All UIS data is freely available in different formats.

Designed for expert users, the UIS database is an online resource that provides country profiles, indicators, and data series in UNESCO's fields of competence, tools to build statistical tables, related documentation, and metadata. Developers and researchers can also use an API to download UIS data in machine-readable formats.

General users can explore the data through a series of indicator pages that present charts and tables that can easily be customised, shared, and downloaded.

The UIS also has a data visualisation gallery that features interactive products on key issues, such as women in science, children out of school, and girls’ education in Africa.

=== Capacity building ===
The institute works with national statisticians and policymakers to improve data quality by providing training, diagnostic tools, standard, and guidelines on the collection, analysis, and use of statistical information. These services take many forms, from regional training workshops to on-site technical assistance projects through the UIS network of statistical advisers in the field.

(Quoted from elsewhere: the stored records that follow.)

(* ===== verification/FiletreeProps.v ===== *)
(** * FiletreeProps: the operations of a file tree keep its invariant

    Each section of file.c, from a state in which the invariant of {!FiletreeInv} holds, is
    defined, and leaves one in which it holds with what the program then has in its hands. *)

From stdpp Require Import strings.
From S2P Require Import Prelude Bytes Fcall FcallProps Stat StatProps Rune RuneProps Srv Filetree FiletreeInv.

(** ** The hierarchy

    The files that are in the tree: each with its directory entry, its parent, its children
    in the order of their creation, and its Tree. *)

Abbreviation node := (Dir * option addr * list addr * addr)%type.

Definition hier (w : world) : gmap addr node := filter (λ fn, fn.2.1.1.2 ≠ None) (links <$> w_files w).

Lemma hier_lookup w f :
  hier w !! f = (x ← w_files w !! f; if fl_parent x is Some _ then Some (links x) else None).
Proof.
  unfold hier. apply option_eq. intros n. rewrite map_lookup_filter_Some, lookup_fmap.
  destruct (w_files w !! f) as [x|]; cbn; [| naive_solver]. unfold links. destruct (fl_parent x) eqn:Hp; split.
  - by intros [? _].
  - by intros [= <-].
  - by intros [[= <-] ?].
  - done.
Qed.

Lemma hier_links w w' :
  (∀ f, (x ← w_files w' !! f; if fl_parent x is Some _ then Some (links x) else None) =
        (x ← w_files w !! f; if fl_parent x is Some _ then Some (links x) else None)) → hier w' = hier w.
Proof. intros Hf. apply map_eq. intros f. by rewrite !hier_lookup. Qed.

(** Nothing has happened to the hierarchy, nor to the lists of directories being read. *)
Record calm (hs : list hold) (w w' : world) : Prop := {
  cm_hier : hier w' = hier w;
  cm_rdirs : w_rdirs w' = w_rdirs w;
  cm_trees : w_trees w' = w_trees w;
  cm_next : (w_next w ≤ w_next w')%positive;
  cm_lists : ∀ d x, w_files w !! d = Some x → 0 < readers d hs →
    ∃ x', w_files w' !! d = Some x' ∧ fl_filelist x' = fl_filelist x;
  cm_links : ∀ d x', w_files w' !! d = Some x' → ∃ x, w_files w !! d = Some x ∧ links x' = links x
}.

Lemma calm_refl hs w : calm hs w w.
Proof. constructor; eauto. done. Qed.

Lemma calm_trans hs w1 w2 w3 : calm hs w1 w2 → calm hs w2 w3 → calm hs w1 w3.
Proof.
  intros [] []. constructor; try congruence; [lia | |].
  - intros d x Hx Hr. destruct (cm_lists0 d x Hx Hr) as (x' & Hx' & <-). by apply cm_lists1.
  - intros d x Hx. destruct (cm_links1 d x Hx) as (x' & Hx' & ->). by apply cm_links0.
Qed.

Lemma hier_same_links w w' : same_links w w' → hier w' = hier w.
Proof. intros Hs. unfold hier. by rewrite (sl_files _ _ Hs). Qed.

Lemma calm_set hs w f x x' :
  w_files w !! f = Some x → links x' = links x → fl_filelist x' = fl_filelist x ∨ readers f hs = 0 → calm hs w (setfile f x' w).
Proof.
  intros Hf Hl Hfl. pose proof (same_links_set w f x x' Hf Hl) as Hs. constructor; try done.
  - by apply hier_same_links.
  - intros d y Hd Hr. cbn. destruct (decide (f = d)) as [<- | Hne]; [| rewrite lookup_insert_ne by done; eauto].
    rewrite lookup_insert_eq. exists x'. simplify_eq. destruct Hfl; [done | lia].
  - intros d y Hd. by eapply links_new.
Qed.

(** ** References *)

Lemma incref_ok w hs f :
  inv w hs → is_Some (w_files w !! f) →
  ∃ w', incref f w = Ok w' ∧ inv w' (Hfile f :: hs) ∧ same_links w w' ∧ calm hs w w'.
Proof.
  intros Hi [x Hf]. unfold incref, modfile, getfile. rewrite Hf. cbn [res_of_option mbind res_bind].
  destruct (iv_ref _ _ Hi f x Hf) as [Href Hpos].
  eexists. split; [done |]. split; [| split; [by apply (same_links_set _ _ x) | by apply (calm_set _ _ _ x); auto]].
  apply (inv_set w hs _ f x); try done; cbn.
  - rewrite refs_cons. cbn. rewrite decide_True by done. unfold parented, children in *. cbn. lia.
  - lia.
  - rewrite readers_cons. by apply (iv_readers _ _ Hi).
  - intros g Hne. rewrite refs_cons, readers_cons. cbn. by rewrite decide_False.
  - intros h [-> | Hh]%list.elem_of_cons; [right | by left]. exists f. split; [done | by eexists].
  - by apply (iv_rdirs _ _ Hi).
Qed.

(** *** Giving a reference back *)

Lemma no_children l : omap snd l = ([] : list addr) → ¬ Exists (λ c : cell, is_Some c.2) l.
Proof.
  intros Hc He. apply list.Exists_exists in He as (c & Hin & g & Hg).
  assert (g ∈ (omap snd l : list addr)) as H by (apply list_elem_of_omap; eauto). rewrite Hc in H. by apply list.elem_of_nil in H.
Qed.

(** A file without parent and children that nobody else holds goes away. *)
Lemma inv_delete w hs f x n :
  inv w (Hfile f :: hs) → w_files w !! f = Some x → fl_parent x = None → children x = [] → (∀ h, h ∈ hs → hold_file h ≠ f) →
  inv (w <| w_gone := n |> <| w_files := delete f (w_files w) |> <| w_free := f :: w_free w |>) hs.
Proof.
  intros [[Hfile Hroot [Hfnd Hfree] Hrdirs] Href Hread Hhold Hrdir Hfl Hrd Hrm] Hf Hp Hc Hno.
  assert (∀ g y, w_files w !! g = Some y → g ≠ f → f ∉ children y) as Hnochild.
  { intros g y Hg Hne Hin. destruct (Hfile g y Hg) as [[Hch _] _]. destruct (Hch f Hin) as (_ & z & Hz & ?). simplify_eq. }
  constructor; cbn.
  - constructor; cbn; try done.
    + intros g y Hg. apply lookup_delete_Some in Hg as [Hne Hg]. destruct (Hfile g y Hg) as ([Hgc Hgp ? Hgn ??] & [] & ?).
      split; [| by split]. constructor; try done; cbn.
      * intros c Hin. destruct (Hgc c Hin) as (? & z & Hz & ?). split; [done |]. exists z. split; [| done].
        rewrite lookup_delete_ne; [done |]. intros <-. by apply (Hnochild g y).
      * intros p Hpp. specialize (Hgp p Hpp). case_decide; [done |]. destruct Hgp as (z & Hz & Hin).
        exists z. split; [| done]. rewrite lookup_delete_ne; [done |]. intros <-. simplify_eq. rewrite Hc in Hin. by apply list.elem_of_nil in Hin.
      * intros c c' Hin Hin'. specialize (Hgn c c' Hin Hin'). unfold name_of in *. cbn.
        rewrite !lookup_delete_ne; [done | |]; intros <-; by apply (Hnochild g y).
    + intros t T HT. destruct (Hroot t T HT) as (? & z & Hz & Hpz & ?). split; [done |]. exists z. split; [| done].
      rewrite lookup_delete_ne; [done |]. intros ->. congruence.
    + split.
      * constructor; [| done]. intros Hin. destruct (Hfree f Hin). congruence.
      * intros g [-> | Hg]%list.elem_of_cons; [| destruct (Hfree g Hg)]; (split; [apply lookup_delete_None; auto |]); [| done].
        by destruct (Hfile f x Hf) as (_ & _ & ?).
  - intros g y Hg. apply lookup_delete_Some in Hg as [Hne Hg]. destruct (Href g y Hg) as [Hr ?].
    rewrite refs_cons in Hr. cbn in Hr. rewrite decide_False in Hr by done. auto.
  - intros g y Hg. apply lookup_delete_Some in Hg as [_ Hg]. by rewrite (Hread g y Hg), readers_cons.
  - intros h Hh. rewrite lookup_delete_ne; [apply Hhold; by right |]. intros Heq. by apply (Hno h).
  - intros h r Hh. apply Hrdir. by right.
  - intros r g rd c y Hh Hr Hcc Hg. apply lookup_delete_Some in Hg as [_ Hg]. eapply Hfl; [by right | done..].
  - done.
  - intros g fp Hh. apply Hrm. by right.
Qed.

Lemma calm_delete hs w f x n free :
  w_files w !! f = Some x → fl_parent x = None → readers f hs = 0 →
  calm hs w (w <| w_gone := n |> <| w_files := delete f (w_files w) |> <| w_free := free |>).
Proof.
  intros Hf Hp Hr. constructor; try done.
  - apply hier_links. intros g. cbn. destruct (decide (f = g)) as [<- | Hne].
    + rewrite lookup_delete_eq, Hf. cbn. by rewrite Hp.
    + by rewrite lookup_delete_ne.
  - intros d y Hd Hrd. cbn. assert (f ≠ d) by (intros <-; lia). rewrite lookup_delete_ne by done. eauto.
  - intros d y Hd. cbn in Hd. apply lookup_delete_Some in Hd as [_ Hd]. eauto.
Qed.

(** The last reference takes the file with it, after a call of [destroy]. *)
Lemma closefile_ok w hs f :
  inv w (Hfile f :: hs) →
  ∃ w' x, closefile f w = Ok w' ∧ inv w' hs ∧ calm hs w w' ∧ w_files w !! f = Some x ∧
    if decide (fl_ref x = 1) then w_files w' = delete f (w_files w) ∧ w_gone w' = w_gone w ++ [f] ∧ refs f hs = 0
    else w_files w' = <[f := x <| fl_ref := fl_ref x - 1 |>]> (w_files w) ∧ w_gone w' = w_gone w.
Proof.
  intros Hi. destruct (iv_hold _ _ Hi (Hfile f)) as [x Hf]; [by left |]. cbn in Hf.
  destruct (iv_ref _ _ Hi f x Hf) as [Href Hpos]. rewrite refs_cons in Href. cbn in Href. rewrite decide_True in Href by done.
  unfold closefile, getfile. rewrite Hf. cbn [res_of_option mbind res_bind].
  set (x' := x <| fl_ref := fl_ref x - 1 |>).
  pose proof (count_nonneg (λ h, bool_decide (hold_file h = f)) hs) as Hnn. change (0 ≤ refs f hs) in Hnn.
  assert (0 ≤ parented x) as Hpn by (unfold parented; destruct (fl_parent x); lia).
  assert (∀ g y, w_files w !! g = Some y → g ≠ f → fl_ref y = parented y + len (children y) + refs g hs ∧ 0 < fl_ref y) as Hother.
  { intros g y Hg Hne. destruct (iv_ref _ _ Hi g y Hg) as [Hr ?]. rewrite refs_cons in Hr. cbn in Hr. rewrite decide_False in Hr by done. auto. }
  case_decide as Hz.
  - assert (parented x = 0 ∧ len (children x) = 0 ∧ refs f hs = 0) as (Hp0 & Hc0 & Hr0) by lia.
    assert (children x = []) as Hc by (apply length_zero_iff_nil; lia).
    assert (fl_parent x = None) as Hp by (unfold parented in Hp0; by destruct (fl_parent x)).
    assert (∀ h, h ∈ hs → hold_file h ≠ f) as Hno by (intros h Hh He; pose proof (refs_pos f h hs Hh He); lia).
    unfold freefile, getfile. cbn [w_files update setfile]. rewrite lookup_insert_eq. cbn [res_of_option mbind res_bind].
    rewrite decide_False by (by apply no_children). rewrite decide_False by (cbn; lia).
    eexists _, x. split; [done |]. cbn. rewrite delete_insert_eq. split_and!; [| | done |].
    + pose proof (inv_delete w hs f x (w_gone w ++ [f]) Hi Hf Hp Hc Hno) as Hd. by destruct w.
    + assert (readers f hs = 0) as Hr by (apply refs_readers; lia).
      pose proof (calm_delete hs w f x (w_gone w ++ [f]) (f :: w_free w) Hf Hp Hr) as Hd. by destruct w.
    + by rewrite decide_True by lia.
  - exists (setfile f x' w), x. split; [done |]. split_and!; [| by apply (calm_set _ _ _ x); auto | done | by rewrite decide_False by lia].
    apply (inv_set w (Hfile f :: hs) _ f x); try done; cbn.
    + unfold parented, children in *. cbn. lia.
    + lia.
    + rewrite (iv_readers _ _ Hi f x Hf). apply readers_cons.
    + intros g Hne. rewrite refs_cons, readers_cons. cbn. by rewrite decide_False.
    + intros h Hh. left. by right.
    + by apply (iv_rdirs _ _ Hi).
Qed.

=== Research and analysis ===
The UIS provides analytical services in a number of critical policy areas, such as exclusion from education, education quality, education finance, investments in research and development, etc.

=== Publications ===
The UIS publishes statistical and analytical reports in addition to methodological guides and international classifications. The institute's flagship publication, the Sustainable Development Data Digest, is available in several UN languages.

The institute also produces a series of e-atlases, using interactive maps and charts to present the data on key issues, such as Sustainable Development Goal 4 – Education 2030, gender inequality in education, literacy, teachers, and global trends in R&D.

==Governance==
As an autonomous organisation, the UIS has its own governing board that consists of 12 experts from different regions and organisational backgrounds. The board's primary tasks are to ensure the independence of the institute, define UIS policy and its broad functions, and approve its program and budget. In addition, the board monitors, evaluates, and advises on the institute's operations.